IoT + AI: Smart Cities

Connecting Physical Sensors (ESP32) to Digital AI Intelligence.

Part 1: Key Concepts

ESP32 Microcontroller

A ₹400 chip with WiFi. It reads data from sensors (Temperature, Dust, Gas) and sends it to your computer.

Edge Intelligence

Instead of sending massive video/audio streams to the cloud, we process data locally ("at the edge") using the AI PC. This saves bandwidth and privacy.

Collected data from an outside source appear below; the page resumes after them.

(** * Kirk API: payment gating, dual-token quotes and the data cache

    A shallow embedding of [src/lib/payments.ts], [src/config/pricing.ts],
    [src/config/tokens.ts] and of the cache and the trade views of
    [src/lib/ksvc-client.ts], followed by the properties of the written
    specification that were checked against it.

    Conventions of the embedding:
    - a JavaScript [number] is an IEEE-754 binary64 value, taken from the
      Standard Library's executable specification [SpecFloat] with
      [prec = 53] and [emax = 1024]; nothing is rounded away, and the
      special values [NaN], [+-Infinity] and [-0] are kept;
    - a [bigint] is a [Z];
    - timestamps ([Date.now()]) and array lengths are integers and are kept
      in [Z] and [nat];
    - a [throw] is the [Throw] outcome of the [completion] monad;
    - a [Map] is a [gmap]; the plain object [ENDPOINT_PRICES] is a [gmap]
      of its own properties together with the names it inherits from
      [Object.prototype];
    - an [await] is a point where a call is split in the part before and the
      part after it, so that other calls can run in between. *)

From Stdlib Require Import ZArith QArith Lia String Ascii List DecimalString.
From Stdlib Require Import Floats.SpecFloat.
From stdpp Require Import gmap strings list.

Local Open Scope Z_scope.

(* ===================================================================== *)
(** * Part I: definitions                                                 *)
(* ===================================================================== *)

(** ** Completions: normal return or throw *)

Inductive error :=
| RangeError (msg : string)
| TypeError (msg : string)
| Error (msg : string).

Inductive completion (A : Type) :=
| Normal (a : A)
| Throw (e : error).
Arguments Normal {A} a.
Arguments Throw {A} e.

#[global] Instance completion_ret : MRet completion := fun _ a => Normal a.

#[global] Instance completion_bind : MBind completion := fun _ _ k c =>
  match c with
  | Normal a => k a
  | Throw e => Throw e
  end.

(** ** JavaScript numbers *)

Module JS.

Definition prec : Z := 53.
Definition emax : Z := 1024.

Definition number : Type := spec_float.

Definition NaN : number := S754_nan.
Definition Infinity : number := S754_infinity false.
Definition zero : number := S754_zero false.

(** The number an integer literal denotes. *)
Definition of_Z (z : Z) : number := binary_normalize prec emax z 0 false.

(** The number a decimal literal [n / d] denotes, [d] a power of ten:
    the correctly rounded quotient of the two integers. *)
Definition of_ratio (n d : positive) : number :=
  SFdiv prec emax (S754_finite false n 0) (S754_finite false d 0).

Definition one : number := of_Z 1.

Definition mul : number -> number -> number := SFmul prec emax.
Definition sub : number -> number -> number := SFsub prec emax.
Definition div : number -> number -> number := SFdiv prec emax.

(** [x <= y], [x > y] and [x === y]; all false on [NaN]. *)
Definition le (x y : number) : bool := SFleb x y.
Definition gt (x y : number) : bool := SFltb y x.
Definition strict_eq (x y : number) : bool := SFeqb x y.

(** [ToBoolean]: [0], [-0] and [NaN] are falsy. *)
Definition truthy (x : number) : bool :=
  match x with
  | S754_zero _ | S754_nan => false
  | _ => true
  end.

(** [x || y] on numbers. *)
Definition or_else (x y : number) : number := if truthy x then x else y.

Definition is_finite (x : number) : bool :=
  match x with
  | S754_zero _ | S754_finite _ _ _ => true
  | _ => false
  end.

(** [10 ** n] for the decimals counts in use: [10^n] is a binary64 value
    for [n <= 22]. *)
Definition pow10 (n : Z) : number := of_Z (10 ^ n).

(** [Math.floor], [Math.ceil] and [Math.round] share their shape: a number
    with a non-negative exponent is integral already; otherwise the
    mantissa [n] is divided by [2^k] with the rounding of the function. A
    zero result keeps the sign of the argument. *)
Definition integral (rnd : Z -> Z -> Z) (x : number) : number :=
  match x with
  | S754_finite s m e =>
      if 0 <=? e then x
      else
        let z := rnd (cond_Zopp s (Zpos m)) (- e) in
        if z =? 0 then S754_zero s else binary_normalize prec emax z 0 s
  | _ => x
  end.

Definition floor_div (n k : Z) : Z := n / 2 ^ k.
Definition ceil_div (n k : Z) : Z := - ((- n) / 2 ^ k).
(** round half up: [floor (x + 1/2)] *)
Definition round_div (n k : Z) : Z := (2 * n + 2 ^ k) / 2 ^ (k + 1).

Definition Math_floor : number -> number := integral floor_div.
Definition Math_ceil : number -> number := integral ceil_div.
Definition Math_round : number -> number := integral round_div.

(** [BigInt(x)]: a [RangeError] unless [x] is an integral number. *)
Definition not_an_integer : error :=
  RangeError "The number cannot be converted to a BigInt because it is not an integer".

Definition BigInt (x : number) : completion Z :=
  match x with
  | S754_zero _ => Normal 0
  | S754_finite s m e =>
      if 0 <=? e then Normal (cond_Zopp s (Zpos m * 2 ^ e))
      else if (Zpos m) mod 2 ^ (- e) =? 0
           then Normal (cond_Zopp s (Zpos m / 2 ^ (- e)))
           else Throw not_an_integer
  | _ => Throw not_an_integer
  end.

(** [BigInt.prototype.toString()]: the decimal digits, with a minus sign
    for a negative value. *)
Definition toString (z : Z) : string := NilZero.string_of_int (Z.to_int z).

(** The rational a number stands for ([0] for the values that stand for
    none). *)
Definition to_Q (x : number) : Q :=
  match x with
  | S754_finite s m e =>
      if 0 <=? e then Qmake (cond_Zopp s (Zpos m * 2 ^ e)) 1
      else Qmake (cond_Zopp s (Zpos m)) (Z.to_pos (2 ^ (- e)))
  | _ => 0%Q
  end.

End JS.

(** ** What Part II says about numbers *)

Module Float.

Import JS.

Definition sign (x : number) : bool :=
  match x with
  | S754_zero s | S754_infinity s | S754_finite s _ _ => s
  | S754_nan => false
  end.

Part 2: The Lab - "AirOwl Smart Monitor"

The Mission

You are deploying an Air Quality Monitor for a School. The AI needs to read the PM2.5 levels and automatically advise if recess should be indoors or outdoors.

Wiring Checklist

Ensure your connections are secure:

VCC -> 3.3V
GND -> GND
RX -> TX (Pin 17)

Part 3: The Prompt Library

Level 1: Live Status Check

Goal: Read the raw data.

Fetch the latest sensor data from AirOwl. What is the current PM2.5 level?

Level 2: Health Advisory

Goal: Interpret the number.

The PM2.5 is currently 145. Is this safe for children with asthma? What precautions should the school take?
Note: PM2.5 > 100 is generally considered "Unhealthy".

Level 3: Debugging Mode

Goal: Identify sensor fault.

The sensor reports PM2.5 = 0 and Humidity = 0. Is this physically possible, or is the wire loose?

Level 4: Data Logging

Goal: Create a report.

Based on the last 5 readings (all above 100), write an incident report for the City Council complaining about the nearby factory pollution.